YOUR TASK: The required result is an exact copy of the lines beginning at the line that contains "(** A group" and ending at the last line of the material below.

####################

(** What a run over the groups establishes. *)
Definition groups_done groups (s : progress) (stop : bool) (s' : progress) : Prop :=
  exists new, extends s s' new /\
    (forall v, v ∈ new -> exists key p rest id rows, (key, p :: rest) ∈ groups /\ (id, rows) ∈ advisories key /\ reports key (p :: rest) p id rows v) /\
    (if stop then ls_truncated (pg_limit s') = true
     else pg_limit s' = pg_limit s /\ pg_verified s' = pg_verified s + Z.of_nat (known groups) /\
       forall key p rest id rows, (key, p :: rest) ∈ groups -> (id, rows) ∈ advisories key ->
         examined key (p :: rest) p id rows new (pg_incomplete s < pg_incomplete s')).

(** A group without packages or unknown to the tracker adds nothing. *)
Lemma groups_done_skip key packages groups s stop s' : packages = [] \/ tracker_lookup store key.1.2 key.2 = [] ->
  groups_done groups s stop s' -> groups_done ((key, packages) :: groups) s stop s'.
Proof.
  intros Hskip (new & Hx & Hs & Hd). exists new. split; [done|]. split.
  - intros v Hv. destruct (Hs v Hv) as (k & p & rest & i & r & Hin & H). exists k, p, rest, i, r. split; [by right|done].
  - destruct stop; [done|]. destruct Hd as (Hl & Hv & Hd). split; [done|]. split.
    + rewrite Hv. cbn [known foldr fst snd]. fold (known groups). case_bool_decide; [done|]. destruct Hskip as [->|]; [done|by destruct H].
    + intros k p rest i r [[= -> <-]|Hin]%elem_of_cons Hr; [|by eapply Hd]. destruct Hskip as [|E]; [done|].
      unfold advisories in Hr. rewrite E in Hr. by apply not_elem_of_nil in Hr.
Qed.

####################

RESPONSE AREA:
(** A group without packages or unknown to the tracker adds nothing. *)
Lemma groups_done_skip key packages groups s stop s' : packages = [] \/ tracker_lookup store key.1.2 key.2 = [] ->
  groups_done groups s stop s' -> groups_done ((key, packages) :: groups) s stop s'.
Proof.
  intros Hskip (new & Hx & Hs & Hd). exists new. split; [done|]. split.
  - intros v Hv. destruct (Hs v Hv) as (k & p & rest & i & r & Hin & H). exists k, p, rest, i, r. split; [by right|done].
  - destruct stop; [done|]. destruct Hd as (Hl & Hv & Hd). split; [done|]. split.
    + rewrite Hv. cbn [known foldr fst snd]. fold (known groups). case_bool_decide; [done|]. destruct Hskip as [->|]; [done|by destruct H].
    + intros k p rest i r [[= -> <-]|Hin]%elem_of_cons Hr; [|by eapply Hd]. destruct Hskip as [|E]; [done|].
      unfold advisories in Hr. rewrite E in Hr. by apply not_elem_of_nil in Hr.
Qed.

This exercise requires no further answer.